Immunoproteome profiling of Listeria monocytogenes under mild acid and salt stress conditions

Listeria monocytogenes is one of the main foodborne pathogens worldwide. Although its response to stress conditions has been extensively studied, it is still present in the food processing environments and is a concern for consumers. To investigate how this microorganism adapts its proteome in mild stress conditions, a combined proteomics and bioinformatics approach was used to characterize the immunogenic protein profile of a sequence type 7 (ST7) strain that caused severe listeriosis outbreaks in central Italy. Extracted proteins were analyzed by immunoblotting using positive sera against L. monocytogenes and nLC-ESI-MS/MS, and all data were examined by five software to predict subcellular localization (SCL). A total of 226 proteins were extracted from the bands of interest, 58 of which were classified as potential immunogenic antigens. Compared to control cells grown under optimal conditions, six proteins, some of which under-described, were expressed under mild acid and salt stress conditions and/or at 12 degrees C. In particular, adaptation and shaping of the proteome mainly involved cell motility at 12 degrees C without acid and salt stress, whereas the combination of the same temperature with mild acid and salt stress induced a response concerning carbohydrate metabolism, oxidative stress, and DNA repair.
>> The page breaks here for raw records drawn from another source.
(** * Translation assistant: a shallow embedding of [translation-assistant.js]

    The module suggests translations for strings that embed math
    ([$...$]), graphie ([![](...)]) and widget ([[[☃ ...]]]) substrings by
    re-using an already translated string as a template.

    JavaScript strings are sequences of UTF-16 code units, so a string is
    modelled as a list of code units ([N]).  The regular expressions of the
    source are kept as syntax trees and run by a backtracking matcher that
    follows the ECMAScript matching order (leftmost start, greedy
    quantifiers, alternatives tried left to right). *)

From Stdlib Require Import String Ascii.
From Stdlib Require Import List NArith Bool Arith Lia.
Import ListNotations.

Set Implicit Arguments.

(** ** Strings *)

Definition char := N.
Definition jsstring := list char.

Definition ch (a : ascii) : char := N_of_ascii a.

(** An ASCII literal as a JavaScript string. *)
Definition str (s : string) : jsstring := map N_of_ascii (list_ascii_of_string s).

Fixpoint streq (a b : jsstring) : bool :=
  match a, b with
  | [], [] => true
  | x :: a', y :: b' => N.eqb x y && streq a' b'
  | _, _ => false
  end.

Fixpoint starts_with (p s : jsstring) : bool :=
  match p, s with
  | [], _ => true
  | x :: p', y :: s' => N.eqb x y && starts_with p' s'
  | _ :: _, [] => false
  end.

(** [s.indexOf(needle)]; [None] stands for [-1]. *)
Fixpoint indexOf (needle s : jsstring) : option nat :=
  if starts_with needle s then Some 0
  else match s with
       | [] => None
       | _ :: s' => option_map S (indexOf needle s')
       end.

(** [arr.indexOf(x)] on an array of strings. *)
Fixpoint array_indexOf (x : jsstring) (arr : list jsstring) : option nat :=
  match arr with
  | [] => None
  | y :: arr' => if streq y x then Some 0 else option_map S (array_indexOf x arr')
  end.

(** [s.substring(a, b)] for non-negative arguments. *)
Definition substring (a b : nat) (s : jsstring) : jsstring :=
  firstn (Nat.max a b - Nat.min a b) (skipn (Nat.min a b) s).

(** [s.split(sep)] for a non-empty separator: [skip] counts the code units of
    a separator that is being stepped over, [cur] holds the current piece in
    reverse. *)
Fixpoint split_go (sep s : jsstring) (skip : nat) (cur : jsstring) : list jsstring :=
  match s with
  | [] => [rev cur]
  | c :: s' =>
      match skip with
      | S k => split_go sep s' k cur
      | O => if starts_with sep s
             then rev cur :: split_go sep s' (length sep - 1) []
             else split_go sep s' 0 (c :: cur)
      end
  end.

Definition split (sep s : jsstring) : list jsstring := split_go sep s 0 [].

(** [arr.join(sep)] *)
Fixpoint join (sep : jsstring) (ls : list jsstring) : jsstring :=
  match ls with
  | [] => []
  | [l] => l
  | l :: ls' => l ++ sep ++ join sep ls'
  end.

(** White space and line terminators stripped by [String.prototype.trim]. *)
Definition is_space (c : char) : bool :=
  existsb (N.eqb c)
    [9; 10; 11; 12; 13; 32; 160; 5760; 8192; 8193; 8194; 8195; 8196; 8197;
     8198; 8199; 8200; 8201; 8202; 8232; 8233; 8239; 8287; 12288; 65279]%N.

Fixpoint trim_start (s : jsstring) : jsstring :=
  match s with
  | c :: s' => if is_space c then trim_start s' else s
  | [] => []
  end.

Definition trim (s : jsstring) : jsstring := rev (trim_start (rev (trim_start s))).

(** ** Regular expressions *)

(** [Cls neg cs] is a character class: [[cs]] when [neg] is false, [[^cs]]
    when it is true. *)
Inductive regex : Type :=
| Cls (neg : bool) (cs : list char)
| Eps
| Seq (a b : regex)
| Alt (a b : regex)
| Star (a : regex).

Definition chr (a : ascii) : regex := Cls false [ch a].
Definition nchr (a : ascii) : regex := Cls true [ch a].
Definition plus (r : regex) : regex := Seq r (Star r).
(** [.] matches everything but the line terminators. *)
Definition dot : regex := Cls true [10; 13; 8232; 8233]%N.

Fixpoint lit_of (s : jsstring) : regex :=
  match s with
  | [] => Eps
  | c :: s' => Seq (Cls false [c]) (lit_of s')
  end.
Lemma intersect_pair_spec fr qe ne n' q' w pth st :
  isect_inv w pth → fr_ok w pth fr →
  step w0 (node fr) ne n' → step w0 (qNode fr) qe q' → admits ne qe = true →
  ∃ w1 pth1 o',
    intersect_pair fr qe ne (w, st) = (w1, mkIsectFrame q' o' n' :: st)
    ∧ isect_inv w1 pth1
    ∧ _nextId w ≤ _nextId w1
    ∧ (∀ m, m < _nextId w → pth1 m = pth m)
    ∧ fr_ok w1 pth1 (mkIsectFrame q' o' n')
    ∧ pth1 o' = pth (output fr) ++ [ne]
    ∧ (∀ π, Fin w0 w1 pth1 π ↔
             Fin w0 w pth π
             ∨ (π = pth (output fr) ++ [ne] ∧ is_final w0 n' ∧ is_final w0 q')).
Proof.
  intros [Ht Hap] (Ho & HP & Hn & Hq & Hpath) Hs Hs' Hadm.
  pose proof (trie_ext w0 w pth Ht) as Hext.
  rewrite intersect_pair_eq by (done || lia). cbv zeta.
  rewrite (proj2 Hext (node fr)), (proj2 Hext (qNode fr)) by done.
  unfold step in Hs, Hs'. rewrite Hs, Hs'. simpl.
  assert (n' < _nextId w0) as Hn' by (by apply (wf_edges w0 Hwf0 (node fr) ne)).
  assert (q' < _nextId w0) as Hq' by (by apply (wf_edges w0 Hwf0 (qNode fr) qe)).
  rewrite (proj2 Hext n'), (proj2 Hext q') by done.
  set (f := final (node_at w0 n') && final (node_at w0 q')).
  destruct (edge_or_new w (output fr) ne) as [o' w1] eqn:Heon.
  destruct (trie_edge_or_new w0 w pth (output fr) ne o' w1 Ht Ho Heon)
    as (pth1 & Ht1 & Hle & Hpth & Ho' & Hpo' & HFin & _ & _ & Hfresh).
  set (w2 := update_node w1 o' (λ n, set_final (final n || f) n)).
  assert (trie w0 w2 pth1) as Ht2 by (by apply trie_mark).
  exists w2, pth1, o'. split; [done|].
  assert (path w0 a (pth1 o') n') as Hpath'.
  { rewrite Hpo'. apply path_snoc. eauto. }
  split; [split|]; [done| |].
  { intros m Hm. simpl in Hm. destruct (decide (m < _nextId w)).
    - rewrite Hpth by done. apply Hap. lia.
    - rewrite (Hfresh m) by lia. eauto. }
  split; [done|]. split; [done|]. split.
  { unfold fr_ok. simpl. destruct Hacyclic as [Hcl _].
    split; [lia|]. split; [by eapply Hcl|]. done. }
  split; [done|].
  intros π. unfold w2. rewrite Fin_mark by done. rewrite <- HFin.
  unfold f, is_final. split.
  - intros [(m & Hm & Hne & Hp & Hf)|[Hp Hf]].
    + left. exists m. done.
    + apply orb_true_iff in Hf as [Hf|Hf].
      * left. exists o'. done.
      * right. apply andb_true_iff in Hf. by rewrite <- Hp, Hpo'.
  - intros [(m & Hm & Hp & Hf)|(-> & Hf1 & Hf2)].
    + destruct (decide (m = o')) as [->|Hne].
      * right. split; [done|]. unfold is_final in Hf. by rewrite Hf.
      * left. exists m. done.
    + right. split; [done|]. rewrite Hf1, Hf2. apply orb_true_r.
Qed.
Ltac sf_cases3 a b c :=
  destruct a as [[|]|[|]| |[|] ? ?], b as [[|]|[|]| |[|] ? ?],
    c as [[|]|[|]| |[|] ? ?]; cbn; intros;
  try reflexivity; try discriminate; sf_compare.

Lemma SFleb_trans (a b c : spec_float) :
  SFleb a b = true -> SFleb b c = true -> SFleb a c = true.
Proof. unfold SFleb, SFcompare. sf_cases3 a b c. Qed.

Lemma SFltb_trans (a b c : spec_float) :
  SFltb a b = true -> SFltb b c = true -> SFltb a c = true.
Proof. unfold SFltb, SFcompare. sf_cases3 a b c. Qed.

Lemma SFltb_leb_trans (a b c : spec_float) :
  SFltb a b = true -> SFleb b c = true -> SFltb a c = true.
Proof. unfold SFleb, SFltb, SFcompare. sf_cases3 a b c. Qed.

Lemma SFleb_ltb_trans (a b c : spec_float) :
  SFleb a b = true -> SFltb b c = true -> SFltb a c = true.
Proof. unfold SFleb, SFltb, SFcompare. sf_cases3 a b c. Qed.

Lemma leb_trans (a b c : float) :
  (a <=? b) = true -> (b <=? c) = true -> (a <=? c) = true.
Proof. rewrite !FloatAxioms.leb_spec. apply SFleb_trans. Qed.

Lemma ltb_trans (a b c : float) :
  (a <? b) = true -> (b <? c) = true -> (a <? c) = true.
Proof. rewrite !FloatAxioms.ltb_spec. apply SFltb_trans. Qed.

Lemma ltb_leb_trans (a b c : float) :
  (a <? b) = true -> (b <=? c) = true -> (a <? c) = true.
Proof.
  rewrite !FloatAxioms.ltb_spec, FloatAxioms.leb_spec.
  apply SFltb_leb_trans.
Qed.
Lemma matrix_cells_witness :
  ∃ s, build seven_types = Ok s ∧
    ((∀ i j v, entries (built_A s) !! (i, j) = Some v →
               v = 1%Q ∧ 0 ≤ i < 2 * built_N s ∧
               0 ≤ j < Z.of_nat (length seven_types)) ∧
     (∀ j, (j < length seven_types)%nat →
           ∃ i, entries (built_A s) !! (i, Z.of_nat j) = Some 1%Q) ∧
     (size (entries (built_A s)) ≤ 3 * length seven_types)%nat).
Proof.
  eexists. split; [vm_compute; reflexivity|].
  apply (matrix_cells seven_types). vm_compute. reflexivity.
Defined.

(** ** Rows of a 0/1 matrix against a binary vector *)

Section Counting.
Variable M : spmatrix.
Variable r : Z.
Hypothesis cells : ∀ k, sp_get M r k = 0%Q ∨ sp_get M r k = 1%Q.

Lemma row_dot_from_nonneg j x :
  Forall is_binary x → (0 <= row_dot_from M r j x)%Q.
Proof.
  intros Hx. revert j. induction Hx as [|v x Hv _ IH]; intros j; simpl.
  - apply Qle_refl.
  - specialize (IH (S j)).
    destruct (cells (Z.of_nat j)) as [-> | ->], Hv as [Hv|Hv];
      rewrite Hv; lra.
Qed.
(** What the spine loop adds to [chapters], and when it throws. *)
Lemma spine_forEach_spec base m spineItems : ∀ chapters index,
  match Parser.spine_forEach base m chapters index spineItems with
  | Ok result =>
      ∃ new,
        result = chapters ++ new
        ∧ Forall (λ ch,
            ∃ j idref href,
              spineItems !! j = Some idref
              ∧ PlainObject.get m (interpolate idref)
                = PlainObject.Own (Some href)
              ∧ truthy href = true
              ∧ ch = {| Parser.ch_id := Parser.chapter_id (index + j);
                        Parser.ch_title := Parser.chapter_title (index + j);
                        Parser.ch_path := Parser.resolveRelativePath base href;
                        Parser.ch_order := index + j + 1 |}) new
        ∧ Forall (λ ch, index < Parser.ch_order ch) new
        ∧ (∀ i j a b, i < j →
             (Parser.ch_order <$> new) !! i = Some a →
             (Parser.ch_order <$> new) !! j = Some b → a < b)
        ∧ length new
          = length
              (List.filter
                 (λ idref,
                    match PlainObject.get m (interpolate idref) with
                    | PlainObject.Own (Some href) => truthy href
                    | _ => false
                    end) spineItems)
        ∧ Forall (λ idref, ∀ k, PlainObject.get m (interpolate idref)
                                ≠ PlainObject.Inherited k) spineItems
  | Throw e =>
      e = TypeError
      ∧ Exists (λ idref, ∃ k, PlainObject.get m (interpolate idref)
                              = PlainObject.Inherited k) spineItems
  end.
Proof.
  induction spineItems as [|idref rest IH]; intros chapters index;
    cbn [Parser.spine_forEach].
  - exists []. rewrite app_nil_r.
    split; [done|]. split; [constructor|]. split; [constructor|].
    split; [by intros ? ? ? ? _ ?|]. split; [done|constructor].
  - assert (Hskip :
      (∀ k, PlainObject.get m (interpolate idref) ≠ PlainObject.Inherited k) →
      (∀ href, PlainObject.get m (interpolate idref)
               = PlainObject.Own (Some href) → truthy href = false) →
      match Parser.spine_forEach base m chapters (S index) rest with
      | Ok result =>
          ∃ new,
            result = chapters ++ new
            ∧ Forall (λ ch,
                ∃ j idref0 href,
                  (idref :: rest) !! j = Some idref0
                  ∧ PlainObject.get m (interpolate idref0)
                    = PlainObject.Own (Some href)
                  ∧ truthy href = true
                  ∧ ch = {| Parser.ch_id := Parser.chapter_id (index + j);
                            Parser.ch_title := Parser.chapter_title (index + j);
                            Parser.ch_path :=
                              Parser.resolveRelativePath base href;
                            Parser.ch_order := index + j + 1 |}) new
            ∧ Forall (λ ch, index < Parser.ch_order ch) new
            ∧ (∀ i j a b, i < j →
             (Parser.ch_order <$> new) !! i = Some a →
             (Parser.ch_order <$> new) !! j = Some b → a < b)
            ∧ length new
              = length
                  (List.filter
                     (λ idref,
                        match PlainObject.get m (interpolate idref) with
                        | PlainObject.Own (Some href) => truthy href
                        | _ => false
                        end) (idref :: rest))
            ∧ Forall (λ idref, ∀ k, PlainObject.get m (interpolate idref)
                                    ≠ PlainObject.Inherited k) (idref :: rest)
      | Throw e =>
          e = TypeError
          ∧ Exists (λ idref, ∃ k, PlainObject.get m (interpolate idref)
                                  = PlainObject.Inherited k) (idref :: rest)
      end).
    { intros Hni Hfalsy. specialize (IH chapters (S index)).
      destruct (Parser.spine_forEach base m chapters (S index) rest)
        as [result|e].
      - destruct IH as (new & -> & Hnew & Hlt & Hsorted & Hlen & Hnone).
        exists new. split; [done|]. split; [|split; [|split; [done|split]]].
        + eapply Forall_impl; [exact Hnew|].
          intros ch (j & idref0 & href & Hj & Hget & Ht & ->).
          exists (S j), idref0, href. split; [done|]. split; [done|].
          split; [done|].
          by replace (index + S j) with (S index + j) by lia.
        + eapply Forall_impl; [exact Hlt|].
          intros ch Hc. cbn beta in Hc |- *. lia.
        + cbn [List.filter]. rewrite Hlen.
          destruct (PlainObject.get m (interpolate idref)) as [[href|]|k|]
            eqn:Hget; try done.
          by rewrite (Hfalsy href eq_refl).
        + by constructor.
      - destruct IH as [-> Hex]. split; [done|]. by apply Exists_cons_tl. }
    destruct (PlainObject.get m (interpolate idref)) as [[href|]|k|] eqn:Hget.
    + destruct (truthy href) eqn:Htruthy.
      2:{ apply Hskip; [done|]. by intros ? [= <-]. }
      specialize (IH (push chapters
                        {| Parser.ch_id := Parser.chapter_id index;
                           Parser.ch_title := Parser.chapter_title index;
                           Parser.ch_path := Parser.resolvePath base href;
                           Parser.ch_order := index + 1 |}) (S index)).
      destruct (Parser.spine_forEach base m _ (S index) rest) as [result|e].
      * destruct IH as (new & -> & Hnew & Hlt & Hsorted & Hlen & Hnone).
        eexists (_ :: new). unfold push. rewrite <- app_assoc.
        split; [done|]. split; [|split; [|split; [|split]]].
        -- constructor.
           ++ exists 0, idref, href. rewrite Nat.add_0_r. by repeat split.
           ++ eapply Forall_impl; [exact Hnew|].
              intros ch (j & idref0 & href0 & Hj & Hget0 & Ht & ->).
              exists (S j), idref0, href0. split; [done|]. split; [done|].
              split; [done|].
              by replace (index + S j) with (S index + j) by lia.
        -- constructor; [cbn; lia|].
           eapply Forall_impl; [exact Hlt|]. intros ch Hc. cbn beta in Hc |- *. lia.
        -- intros [|i] [|j] a b Hij Ha Hb; try lia.
           ++ cbn in Ha. injection Ha as <-.
              rewrite list_lookup_fmap in Hb. cbn in Hb.
              destruct (new !! j) as [ch|] eqn:Hch; [|done].
              injection Hb as <-.
              rewrite Forall_lookup in Hlt. specialize (Hlt j ch Hch). lia.
           ++ apply (Hsorted i j a b); [lia|exact Ha|exact Hb].
        -- cbn [List.filter]. rewrite Hget, Htruthy. cbn [length].
           by rewrite Hlen.
        -- constructor; [|done]. intros k. by rewrite Hget.
      * destruct IH as [-> Hex]. split; [done|]. by apply Exists_cons_tl.
    + apply Hskip; [done|done].
    + split; [done|]. apply Exists_cons_hd. by exists k.
    + apply Hskip; [done|done].
Qed.

(** X22.  [extractChaptersFromSpine] either throws a [TypeError], which
    it does exactly when the [idref] of some spine entry reads an
    inherited function or object from [idToHrefMap], or returns the
    one chapter for each spine entry whose [idref] reads a non-empty
    [href]: each chapter is numbered by the position of its entry in the
    spine, so that [order] increases strictly along the list and skips
    the numbers of the entries left out. *)
Theorem extractChaptersFromSpine_outcomes base manifestItems spineItems :
  match Parser.extractChaptersFromSpine base manifestItems spineItems with
  | Ok chapters =>
      Forall (λ ch,
        ∃ index idref href,
          spineItems !! index = Some idref
          ∧ PlainObject.get (Parser.idToHrefMap manifestItems)
              (interpolate idref) = PlainObject.Own (Some href)
          ∧ truthy href = true
          ∧ ch = {| Parser.ch_id := Parser.chapter_id index;
                    Parser.ch_title := Parser.chapter_title index;
                    Parser.ch_path := Parser.resolveRelativePath base href;
                    Parser.ch_order := index + 1 |}) chapters
      ∧ (∀ i j a b, i < j →
             (Parser.ch_order <$> chapters) !! i = Some a →
             (Parser.ch_order <$> chapters) !! j = Some b → a < b)
      ∧ length chapters
        = length
            (List.filter
               (λ idref,
                  match PlainObject.get (Parser.idToHrefMap manifestItems)
                          (interpolate idref) with
                  | PlainObject.Own (Some href) => truthy href
                  | _ => false
                  end) spineItems)
      ∧ Forall (λ idref,
          ∀ k, PlainObject.get (Parser.idToHrefMap manifestItems)
                 (interpolate idref) ≠ PlainObject.Inherited k) spineItems
  | Throw e =>
      e = TypeError
      ∧ Exists (λ idref,
          ∃ k, PlainObject.get (Parser.idToHrefMap manifestItems)
                 (interpolate idref) = PlainObject.Inherited k) spineItems
  end.
Proof.
  unfold Parser.extractChaptersFromSpine.
  pose proof (spine_forEach_spec base (Parser.idToHrefMap manifestItems)
                spineItems [] 0) as H.
  destruct (Parser.spine_forEach _ _ [] 0 spineItems) as [chapters|e];
    [|exact H].
  destruct H as (new & -> & Hnew & _ & Hsorted & Hlen & Hnone).
  rewrite app_nil_l. split; [exact Hnew|]. split; [exact Hsorted|].
  split; [exact Hlen|exact Hnone].
Qed.


(** ** Instances on example data *)

Lemma resolvePath_is_normalised_witness :
  startsWith_slash (lit "../images//a.png") = false
  ∧ join_slash
      (segments (resolvePath (lit "OEBPS/text/") (lit "../images//a.png")))
    = resolvePath (lit "OEBPS/text/") (lit "../images//a.png")
  ∧ resolvePath (lit "OEBPS/text/") (lit "../images//a.png")
    = lit "OEBPS/images/a.png".
Proof.
  assert (H1 : startsWith_slash (lit "../images//a.png") = false)
    by reflexivity.
  split; [exact H1|]. split.
  - exact (proj1 (resolvePath_is_normalised (lit "OEBPS/text/")
                    (lit "../images//a.png") H1)).
  - vm_compute; reflexivity.
Defined.

Lemma resolvePath_leaves_no_parent_segment_witness :
  startsWith_slash (lit "../../../a.png") = false
  ∧ (DOTDOT ∉ segments (lit "OEBPS/text/"))
  ∧ (DOTDOT
     ∉ segments (resolvePath (lit "OEBPS/text/") (lit "../../../a.png"))).
Proof.
  assert (H1 : startsWith_slash (lit "../../../a.png") = false)
    by reflexivity.
  assert (H2 : DOTDOT ∉ segments (lit "OEBPS/text/")).
  { apply (bool_decide_unpack _). vm_compute. exact I. }
  split; [exact H1|]. split; [exact H2|].
  exact (resolvePath_leaves_no_parent_segment (lit "OEBPS/text/")
           (lit "../../../a.png") H1 H2).
Defined.

Lemma resolvePath_composes_witness :
  startsWith_slash (lit "text/..") = false
  ∧ lit "text/.." ≠ []
  ∧ startsWith_slash (lit "../a.png") = false
  ∧ resolvePath (resolvePath (lit "OEBPS/") (lit "text/..")) (lit "../a.png")
    = resolvePath (lit "OEBPS/") (lit "text/.." ++ SLASH :: lit "../a.png").
Proof.
  assert (H1 : startsWith_slash (lit "text/..") = false) by reflexivity.
  assert (H2 : lit "text/.." ≠ []) by (vm_compute; discriminate).
  assert (H3 : startsWith_slash (lit "../a.png") = false) by reflexivity.
  split; [exact H1|]. split; [exact H2|]. split; [exact H3|].
  exact (resolvePath_composes (lit "OEBPS/") (lit "text/..") (lit "../a.png")
           H1 H2 H3).
Defined.

Lemma s_agrees_below_root_witness :
  climbs_above_root (length (segments (lit "OEBPS/text/")))
    (segments (lit "../../a/../b")) = false
  ∧ Compact.s (lit "OEBPS/text/") (lit "../../a/../b")
    = resolvePath (lit "OEBPS/text/") (lit "../../a/../b").
Proof.
  assert (H1 : climbs_above_root (length (segments (lit "OEBPS/text/")))
                 (segments (lit "../../a/../b")) = false)
    by (vm_compute; reflexivity).
  split; [exact H1|].
  exact (s_agrees_below_root (lit "OEBPS/text/") (lit "../../a/../b") H1).
Defined.
Fixpoint scheme_run (s : string) : bool :=
  match s with
  | EmptyString => false
  | String c rest =>
      if Ascii.eqb c ":" then true
      else if scheme_byte c then scheme_run rest
      else false
  end.

(** The input starts with a scheme: it is no relative reference. *)
Definition has_scheme (input : string) : bool :=
  match input with
  | EmptyString => false
  | String c rest => is_alpha c && scheme_run rest
  end.

(** [new URL(input, base)]: the relative [input] is resolved against [base]
    as the URL parser does from its "no scheme" state.  An empty input gives
    the base; one slash starts a path that replaces the path of the base; two
    or more slashes start an authority that replaces its host; anything else
    replaces the last segment of the path of the base.  [None]: the parser
    fails, or the input or the base is not modelled (an input with a scheme
    of its own, and what [URL_parse] leaves out). *)
Definition URL_new (input base : string) : option URL :=
  match URL_parse base with
  | None => None
  | Some b =>
      if negb (every url_byte input) then None
      else if has_scheme input then None
      else
        match input with
        | EmptyString => Some b
        | String c rest =>
            if is_slash c then
              match rest with
              | String c' _ =>
                  if is_slash c' then parse_authority (scheme b) (skip_slashes rest)
                  else Some {| scheme := scheme b; host := host b;
                               path := parse_path [] rest;
                               searchParams := [] |}
              | EmptyString =>
                  Some {| scheme := scheme b; host := host b;
                          path := parse_path [] rest;
                          searchParams := [] |}
              end
            else Some {| scheme := scheme b; host := host b;
                         path := parse_path (removelast (path b)) input;
                         searchParams := [] |}
        end
  end.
Raw data are available via ProteomeXchange with identifier PXD033519.

Automated summary

This study characterized the immunogenic protein profile of a sequence type 7 (ST7) strain of Listeria monocytogenes that caused severe listeriosis outbreaks in central Italy using a combined proteomics and bioinformatics approach. The results showed that the proteome of L. monocytogenes adapted and reshaped under mild stress conditions, involving cell motility, carbohydrate metabolism, oxidative stress, and DNA repair.